» What the task requires
Up to and including the line with "let s := with_reservations (reservations s +", restate the material below word for word, beginning with its first line.

(Exercise material Opens)

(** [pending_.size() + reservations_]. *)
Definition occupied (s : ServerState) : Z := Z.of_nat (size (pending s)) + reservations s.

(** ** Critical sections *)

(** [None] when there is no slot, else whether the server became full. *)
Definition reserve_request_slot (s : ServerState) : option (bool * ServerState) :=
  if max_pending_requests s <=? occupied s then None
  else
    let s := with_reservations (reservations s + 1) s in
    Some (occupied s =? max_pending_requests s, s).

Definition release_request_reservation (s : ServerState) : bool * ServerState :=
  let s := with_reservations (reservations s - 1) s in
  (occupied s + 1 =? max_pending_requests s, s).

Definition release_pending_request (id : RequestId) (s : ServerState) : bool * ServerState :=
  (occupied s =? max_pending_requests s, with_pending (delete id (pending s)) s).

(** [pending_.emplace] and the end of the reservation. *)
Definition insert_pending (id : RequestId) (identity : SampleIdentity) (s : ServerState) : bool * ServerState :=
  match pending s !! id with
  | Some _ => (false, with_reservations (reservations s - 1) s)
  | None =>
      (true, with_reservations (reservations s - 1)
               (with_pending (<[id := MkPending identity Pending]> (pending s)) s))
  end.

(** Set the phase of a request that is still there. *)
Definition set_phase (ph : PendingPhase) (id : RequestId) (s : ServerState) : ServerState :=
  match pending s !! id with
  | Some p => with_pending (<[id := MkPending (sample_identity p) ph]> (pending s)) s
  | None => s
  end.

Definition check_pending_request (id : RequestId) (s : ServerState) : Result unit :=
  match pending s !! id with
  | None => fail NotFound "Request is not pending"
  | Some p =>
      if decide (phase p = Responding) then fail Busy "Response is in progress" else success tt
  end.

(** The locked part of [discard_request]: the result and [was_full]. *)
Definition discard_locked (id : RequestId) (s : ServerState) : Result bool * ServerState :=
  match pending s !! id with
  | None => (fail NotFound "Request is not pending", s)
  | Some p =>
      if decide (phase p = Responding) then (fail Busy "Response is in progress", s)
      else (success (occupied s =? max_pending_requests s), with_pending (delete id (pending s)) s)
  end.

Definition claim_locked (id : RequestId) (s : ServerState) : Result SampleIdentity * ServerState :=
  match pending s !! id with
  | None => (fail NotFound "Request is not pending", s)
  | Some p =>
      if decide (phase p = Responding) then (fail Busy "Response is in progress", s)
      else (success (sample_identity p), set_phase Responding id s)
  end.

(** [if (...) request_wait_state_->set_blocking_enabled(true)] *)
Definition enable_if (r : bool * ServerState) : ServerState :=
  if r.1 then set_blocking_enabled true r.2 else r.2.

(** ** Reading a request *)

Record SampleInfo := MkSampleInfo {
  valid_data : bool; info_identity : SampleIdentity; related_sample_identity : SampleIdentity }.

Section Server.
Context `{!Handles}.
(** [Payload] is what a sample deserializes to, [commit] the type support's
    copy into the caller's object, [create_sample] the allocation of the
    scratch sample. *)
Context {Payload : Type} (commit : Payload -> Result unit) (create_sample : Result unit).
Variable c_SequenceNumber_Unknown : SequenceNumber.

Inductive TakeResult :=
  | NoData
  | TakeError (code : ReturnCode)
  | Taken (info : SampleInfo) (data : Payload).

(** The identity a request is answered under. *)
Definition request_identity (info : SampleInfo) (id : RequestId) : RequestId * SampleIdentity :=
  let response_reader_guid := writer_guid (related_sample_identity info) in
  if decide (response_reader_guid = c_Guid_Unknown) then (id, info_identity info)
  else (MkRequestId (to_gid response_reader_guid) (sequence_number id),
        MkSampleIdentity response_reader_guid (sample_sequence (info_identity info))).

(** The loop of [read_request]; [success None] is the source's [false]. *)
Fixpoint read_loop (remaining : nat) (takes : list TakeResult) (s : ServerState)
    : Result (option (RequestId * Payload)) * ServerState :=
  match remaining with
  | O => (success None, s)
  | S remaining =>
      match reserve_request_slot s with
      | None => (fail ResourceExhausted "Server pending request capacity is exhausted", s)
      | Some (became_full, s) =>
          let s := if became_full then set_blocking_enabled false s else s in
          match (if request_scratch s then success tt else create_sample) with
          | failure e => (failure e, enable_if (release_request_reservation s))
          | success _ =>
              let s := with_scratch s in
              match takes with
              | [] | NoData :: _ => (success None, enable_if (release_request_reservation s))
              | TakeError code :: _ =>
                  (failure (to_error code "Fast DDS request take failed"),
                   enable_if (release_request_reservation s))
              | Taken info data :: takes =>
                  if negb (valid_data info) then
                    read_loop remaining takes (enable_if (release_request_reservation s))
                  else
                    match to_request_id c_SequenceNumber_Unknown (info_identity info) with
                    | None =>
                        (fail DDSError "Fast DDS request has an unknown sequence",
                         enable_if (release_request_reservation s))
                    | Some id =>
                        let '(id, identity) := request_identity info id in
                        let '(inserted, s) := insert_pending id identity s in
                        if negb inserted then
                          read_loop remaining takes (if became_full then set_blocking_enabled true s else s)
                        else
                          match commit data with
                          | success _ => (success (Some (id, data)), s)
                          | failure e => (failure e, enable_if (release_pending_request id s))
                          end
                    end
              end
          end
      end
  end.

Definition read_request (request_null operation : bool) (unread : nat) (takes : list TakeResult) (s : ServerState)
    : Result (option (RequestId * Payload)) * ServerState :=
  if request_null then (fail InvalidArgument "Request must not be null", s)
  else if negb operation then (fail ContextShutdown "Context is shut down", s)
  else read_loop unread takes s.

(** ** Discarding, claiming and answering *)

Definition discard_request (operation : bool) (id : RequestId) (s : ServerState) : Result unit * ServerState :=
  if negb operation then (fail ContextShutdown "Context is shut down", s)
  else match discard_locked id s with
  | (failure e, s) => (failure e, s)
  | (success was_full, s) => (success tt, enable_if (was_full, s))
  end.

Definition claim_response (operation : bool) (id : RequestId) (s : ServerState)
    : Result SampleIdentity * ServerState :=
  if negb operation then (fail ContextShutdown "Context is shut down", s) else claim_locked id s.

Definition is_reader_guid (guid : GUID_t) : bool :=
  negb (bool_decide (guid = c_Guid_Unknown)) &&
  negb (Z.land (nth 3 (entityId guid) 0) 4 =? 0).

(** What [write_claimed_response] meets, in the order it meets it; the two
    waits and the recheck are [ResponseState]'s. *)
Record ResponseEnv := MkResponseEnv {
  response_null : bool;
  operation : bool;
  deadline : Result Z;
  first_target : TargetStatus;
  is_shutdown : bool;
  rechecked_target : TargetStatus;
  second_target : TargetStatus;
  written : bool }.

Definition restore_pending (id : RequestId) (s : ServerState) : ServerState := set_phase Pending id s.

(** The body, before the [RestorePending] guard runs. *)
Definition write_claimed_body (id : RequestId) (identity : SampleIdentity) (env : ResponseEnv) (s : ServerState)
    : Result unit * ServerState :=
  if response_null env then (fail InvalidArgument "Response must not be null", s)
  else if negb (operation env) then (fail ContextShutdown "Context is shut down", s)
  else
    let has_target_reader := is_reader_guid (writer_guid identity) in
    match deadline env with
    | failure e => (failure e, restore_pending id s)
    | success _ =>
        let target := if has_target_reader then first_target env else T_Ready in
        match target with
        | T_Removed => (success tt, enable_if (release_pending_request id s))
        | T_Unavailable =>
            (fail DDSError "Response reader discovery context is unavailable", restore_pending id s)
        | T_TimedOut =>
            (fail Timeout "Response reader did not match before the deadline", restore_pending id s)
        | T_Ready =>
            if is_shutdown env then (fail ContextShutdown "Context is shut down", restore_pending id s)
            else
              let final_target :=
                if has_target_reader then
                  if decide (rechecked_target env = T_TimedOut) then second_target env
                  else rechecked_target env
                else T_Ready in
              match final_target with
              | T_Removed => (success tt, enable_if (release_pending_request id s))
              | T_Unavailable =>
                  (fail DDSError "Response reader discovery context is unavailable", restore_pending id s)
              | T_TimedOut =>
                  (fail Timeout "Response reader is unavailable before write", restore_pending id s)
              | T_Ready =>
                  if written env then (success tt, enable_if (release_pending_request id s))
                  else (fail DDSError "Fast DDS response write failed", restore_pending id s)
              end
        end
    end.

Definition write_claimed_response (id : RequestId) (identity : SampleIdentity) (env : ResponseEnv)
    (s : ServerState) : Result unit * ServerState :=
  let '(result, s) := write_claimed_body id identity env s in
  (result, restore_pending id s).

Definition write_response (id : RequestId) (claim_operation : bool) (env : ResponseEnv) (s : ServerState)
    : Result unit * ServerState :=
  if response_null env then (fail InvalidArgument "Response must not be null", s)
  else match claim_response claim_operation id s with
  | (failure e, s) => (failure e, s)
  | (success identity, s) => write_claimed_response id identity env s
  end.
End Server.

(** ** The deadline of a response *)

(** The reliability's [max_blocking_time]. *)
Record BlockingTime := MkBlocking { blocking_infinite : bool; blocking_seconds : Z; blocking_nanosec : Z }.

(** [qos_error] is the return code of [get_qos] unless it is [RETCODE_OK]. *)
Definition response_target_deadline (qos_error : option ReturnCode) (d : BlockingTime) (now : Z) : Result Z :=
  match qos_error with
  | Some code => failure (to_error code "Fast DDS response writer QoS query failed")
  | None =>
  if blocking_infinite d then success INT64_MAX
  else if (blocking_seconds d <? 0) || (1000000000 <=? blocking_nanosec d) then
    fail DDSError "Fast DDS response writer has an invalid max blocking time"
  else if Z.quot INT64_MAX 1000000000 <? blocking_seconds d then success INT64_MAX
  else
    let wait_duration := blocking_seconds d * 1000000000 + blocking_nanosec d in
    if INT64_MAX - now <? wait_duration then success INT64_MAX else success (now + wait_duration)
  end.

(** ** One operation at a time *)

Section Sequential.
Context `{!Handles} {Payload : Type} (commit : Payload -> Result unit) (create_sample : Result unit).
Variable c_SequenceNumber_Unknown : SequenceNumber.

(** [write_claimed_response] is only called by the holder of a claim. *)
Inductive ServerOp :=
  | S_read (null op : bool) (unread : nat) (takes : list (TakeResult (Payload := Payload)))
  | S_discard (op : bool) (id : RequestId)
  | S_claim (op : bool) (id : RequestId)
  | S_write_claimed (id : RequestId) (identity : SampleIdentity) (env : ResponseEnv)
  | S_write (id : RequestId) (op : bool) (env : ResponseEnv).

(Exercise material Closes)

» Answer to the exercise
(** [pending_.size() + reservations_]. *)
Definition occupied (s : ServerState) : Z := Z.of_nat (size (pending s)) + reservations s.

(** ** Critical sections *)

(** [None] when there is no slot, else whether the server became full. *)
Definition reserve_request_slot (s : ServerState) : option (bool * ServerState) :=
  if max_pending_requests s <=? occupied s then None
  else
    let s := with_reservations (reservations s + 1) s in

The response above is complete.